The researchers behind the study used meta analysis, a technique that combines findings from many independent studies, to arrive at their conclusion. The scientific team analyzed 20 manuscripts that documented 22 SMS messaging interventions dealing with curbing smoking in 20 countries. It sought out information about how mHealth text messaging – with a specific health issue in mind – could directly impact decisions made by individuals that could positively impact their states of wellness.
Health Via SMS Service to Meet People Where They Are
Receiving a personalized message regarding a health issue might be what it takes to get an individual to finally make the connection that choices are contributing to sickness. This is the focus of the mHealth text messages that are delivered straight to those who have agreed to participate in the trial. The SMS messages are short, direct, and supportive comments that remind receives about poor health choices and offer education. They’re messages a friend might send, and more.
The SMS interventions ideally will be adapted to suit the participants’ lives and natural environments. They’ll be on-point, regularly scheduled, convenient reminders to take immediate action toward smoking cessation (and hopefully other bad lifestyle choices in the future).

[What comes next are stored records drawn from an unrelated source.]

(** X15: an update that carries a [kategori] and a [nama], empty or not
    (the check of the add is not made here), is answered 200; the item with
    that id takes every field sent, column by column, absent ones becoming
    NULL, and keeps its id, its number and its creator; the other items are
    as they were. *)
Theorem update_item_replaces_fields id f k n st :
  kategori f = Some k → nama f = Some n →
  let r := run (update_item id f) [] st in
  r.1 = Responded 200 (Message "Item updated")
  ∧ Forall2 (updated k n f id) (inventory st) (inventory r.2)
  ∧ users r.2 = users st ∧ categories r.2 = categories st.
Proof.
  intros Hk Hn r. unfold r, update_item.
  cbn [run db_step head tail default db_exec fst snd]. rewrite Hk, Hn.
  repeat split. apply update_rows.
Qed.

Lemma update_item_replaces_fields_witness :
  let old := InventoryRow 1 1 (js "IT") (Some (js "X-1")) (js "Laptop A") None None
               None None (Some (js "Baik")) None None 1 in
  let other := InventoryRow 2 2 (js "IT") None (js "Desk") None None None None None
                 None None 1 in
  let st := Db [] 1 [] 1 [old; other] 3 in
  let f := ItemFields (Some []) (Some (js "X-2")) (Some []) (Some (js "SN-9")) None
             (Some (js "Gudang")) None (Some (js "Rusak")) None (Some (js "retur")) in
  let r := run (update_item 1 f) [] st in
  r.1 = Responded 200 (Message "Item updated")
  ∧ Forall2 (updated [] [] f 1) [old; other] (inventory r.2)
  ∧ inventory r.2 =
    [InventoryRow 1 1 [] (Some (js "X-2")) [] (Some (js "SN-9")) None
       (Some (js "Gudang")) None (Some (js "Rusak")) None (Some (js "retur")) 1; other]
  ∧ users r.2 = users st ∧ categories r.2 = categories st.
Proof.
  intros old other st f r.
  destruct (update_item_replaces_fields 1 f [] [] st eq_refl eq_refl)
    as (Hanswer & Hrows & Husers & Hcats).
  split; [exact Hanswer|]. split; [exact Hrows|]. split; [reflexivity|].
  split; [exact Husers|exact Hcats].
Defined.

(** X16: numbers are not kept for the item they were given to.  When an
    item is added and then deleted, the next add is given the number the
    deleted item had, under a new id. *)
Theorem deleted_number_is_reused user f user' g st :
  acceptable st user f → acceptable st user' g →
  inventory_auto st ∉ map inv_id (inventory st) →
  let added := run (add_item user f) [] st in
  let deleted := run (delete_item (inventory_auto st)) [] added.2 in
  let again := run (add_item user' g) [] deleted.2 in
  added.1 =
    Responded 200 (ItemAdded "Item added" (inventory_auto st) (next_no (inventory st)))
  ∧ deleted.1 = Responded 200 (Message "Item deleted")
  ∧ again.1 =
    Responded 200 (ItemAdded "Item added" (inventory_auto st + 1) (next_no (inventory st))).
Proof.
  intros Hf Hg Hfresh added deleted again.
  unfold again, deleted, added. rewrite add_item_ok by done.
  cbn [fst snd delete_item run db_step head tail default db_exec].
  split; [done|]. split; [done|].
  cbn [add_row with_inventory inventory inventory_auto users users_auto categories
         categories_auto].
  rewrite filter_app, filter_all.
  2:{ apply Forall_forall. intros r Hr Heq. apply Hfresh. rewrite <- Heq.
      apply list_elem_of_In, in_map, list_elem_of_In, Hr. }
  rewrite filter_cons, decide_False by (simpl; intros H; by apply H).
  rewrite filter_nil, app_nil_r.
  rewrite add_item_ok; [done|]. exact Hg.
Qed.

Lemma deleted_number_is_reused_witness :
  let st := Db [UserRow 1 (js "ann") (js "ann@example.org") (js "hash")] 2 [] 1
              [InventoryRow 1 1 (js "IT") None (js "Laptop A") None None None None None
                 None None 1] 2 in
  let ann := PublicUser 1 (js "ann") (js "ann@example.org") in
  let item := λ name, ItemFields (Some (js "IT")) None (Some (js name)) None None None
                        None None None None in
  let added := run (add_item ann (item "Laptop B")) [] st in
  let deleted := run (delete_item 2) [] added.2 in
  let again := run (add_item ann (item "Desk")) [] deleted.2 in
  added.1 = Responded 200 (ItemAdded "Item added" 2 2)
  ∧ deleted.1 = Responded 200 (Message "Item deleted")
  ∧ again.1 = Responded 200 (ItemAdded "Item added" 3 2).
Proof.
  intros st ann item.
  apply (deleted_number_is_reused ann (item "Laptop B") ann (item "Desk") st).
  - repeat split. by apply (bool_decide_unpack _).
  - repeat split. by apply (bool_decide_unpack _).
  - by apply (bool_decide_unpack _).
Defined.

(** X17: an add never looks at the registry.  Its answer and what it does
    to the catalog are the same whatever the categories are: an item can be
    given a label the registry does not hold. *)
Theorem add_item_ignores_registry user f faults st cs auto :
  run (add_item user f) faults (with_categories st cs auto) =
  ((run (add_item user f) faults st).1,
   with_categories (run (add_item user f) faults st).2 cs auto).
Proof.
  destruct (truthy (nama f)) eqn:Hn; [|by rewrite !add_item_rejects by auto].
  destruct (truthy (kategori f)) eqn:Hk; [|by rewrite !add_item_rejects by auto].
  rewrite !add_item_run by done. destruct (default false (head faults)); [done|].
  unfold db_step. destruct (default false (head (tail faults))); [done|]. simpl.
  destruct (kategori f), (nama f); try done.
  by destruct (bool_decide (pu_id user ∈ map user_id (users st))).
Qed.

(** ** The entries of the statistics *)

Section GroupOf.
Context {K : Type} `{EqDecision K}.

Lemma group_of_bump (k k' : K) groups :
  group_of k (bump k' groups) =
  if decide (k = k') then Some (default 0 (group_of k groups) + 1)
  else group_of k groups.
Proof.
  induction groups as [|[k0 n] groups IH]; cbn [bump group_of].
  { by destruct (decide (k = k')). }
  destruct (decide (k' = k0)) as [->|Hne]; cbn [group_of].
  - by destruct (decide (k = k0)).
  - rewrite IH. destruct (decide (k = k0)) as [->|]; [|done].
    by rewrite decide_False by done.
Qed.

Lemma group_of_none (k : K) groups : k ∉ map fst groups → group_of k groups = None.
Proof.
  induction groups as [|[k0 n] groups IH]; [done|]. simpl.
  intros [Hne Hk]%not_elem_of_cons. rewrite decide_False by done. by apply IH.
Qed.

Lemma group_of_foldl (k : K) (col : list K) groups :
  group_of k (foldl (λ groups k, bump k groups) groups col) =
  match group_of k groups with
  | Some n => Some (n + Z.of_nat (length (filter (λ x, x = k) col)))
  | None => entry (Z.of_nat (length (filter (λ x, x = k) col)))
  end.
Proof.
  revert groups. induction col as [|x col IH]; intros groups.
  { simpl. destruct (group_of k groups); [f_equal; lia|done]. }
  cbn [foldl]. rewrite IH, group_of_bump, filter_cons.
  destruct (decide (k = x)) as [->|Hne].
  - rewrite decide_True by done. cbn [length].
    destruct (group_of x groups) as [n|]; simpl.
    + f_equal. lia.
    + unfold entry. destruct (Z.eqb_spec (Z.of_nat (S (length (filter (λ y, y = x) col)))) 0);
        [lia|]. f_equal. lia.
  - by rewrite decide_False by done.
Qed.

(** The row of a GROUP BY for a value carries the number of rows of the
    table with that value; a value no row has gets no row. *)
Lemma group_of_count (k : K) (col : list K) :
  group_of k (group_count col) = entry (Z.of_nat (length (filter (λ x, x = k) col))).
Proof. unfold group_count. by rewrite group_of_foldl. Qed.
End GroupOf.

Lemma filter_map_length {A B} (f : A → B) (P : B → Prop) `{∀ y, Decision (P y)}
    (l : list A) :
  length (filter P (map f l)) = length (filter (λ x, P (f x)) l).
Proof.
  induction l as [|x l IH]; [done|]. simpl. rewrite !filter_cons.
  destruct (decide (P (f x))); simpl; by rewrite IH.
Qed.

Lemma category_object_lookup (groups : list (jsstring * Z)) (obj : gmap jsstring Z) k :
  NoDup (map fst groups) → k ≠ js "__proto__" →
  foldl (λ acc item, js_set acc item.1 item.2) obj groups !! k =
  match group_of k groups with
  | Some n => Some n
  | None => obj !! k
  end.
Proof.
  intros Hnd Hk. revert obj Hnd.
  induction groups as [|[k0 n] groups IH]; intros obj Hnd; [done|].
  apply NoDup_cons in Hnd as [Hk0 Hnd]. cbn [foldl group_of fst snd].
  rewrite IH by done. destruct (decide (k = k0)) as [->|Hne].
  - rewrite group_of_none by done. unfold js_set. rewrite decide_False by done.
    apply lookup_insert_eq.
  - destruct (group_of k groups); [done|]. unfold js_set.
    destruct (decide (k0 = js "__proto__")); [done|]. by rewrite lookup_insert_ne.
Qed.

More Research and Trials are Needed
The study’s lead researcher, Lori Scott-Sheldon from Brown University, says that the evidence revealed in the trials provides inarguable support for the effectiveness of SMS messaging interventions. She offers that these messages have absolutely reduced smoking behavior, but more research is necessary to understand exactly how the interventions work, why they work, and under what conditions they’re most effective.
The Journal of Medical Internet Research published the study. Scott-Sheldon added that tobacco use is a preventable health issue and one of the leading preventable concerns. This is why, she purports, text messaging shows such promise. The SMS services are low cost, they’re able to reach a wide audience, and they don’t take many resources to implement. The mHealth messages, Sheldon-Scott says, should be a “public health priority” so that smokers can get the intervention they desperately need.
Since SMS messaging has reached near-market saturation, it makes sense that the technology be used as an easy, cost-effective, and direct means to get health information out to the public – and to hopefully influence individuals in a way that creates immediate positive changes in their lifestyles.
There are not many groups in the United States, or in the world, who do not have access to text messaging, and therefore the potential for an SMS service like the stop-smoking texts is great. A senior research scientist at The Mirian Hospitals Centres for Behavioural and Preventative Medicine, Beth Bock says that widespread availability of a good stop-smoking program can make a powerful statement – and impact – on public health.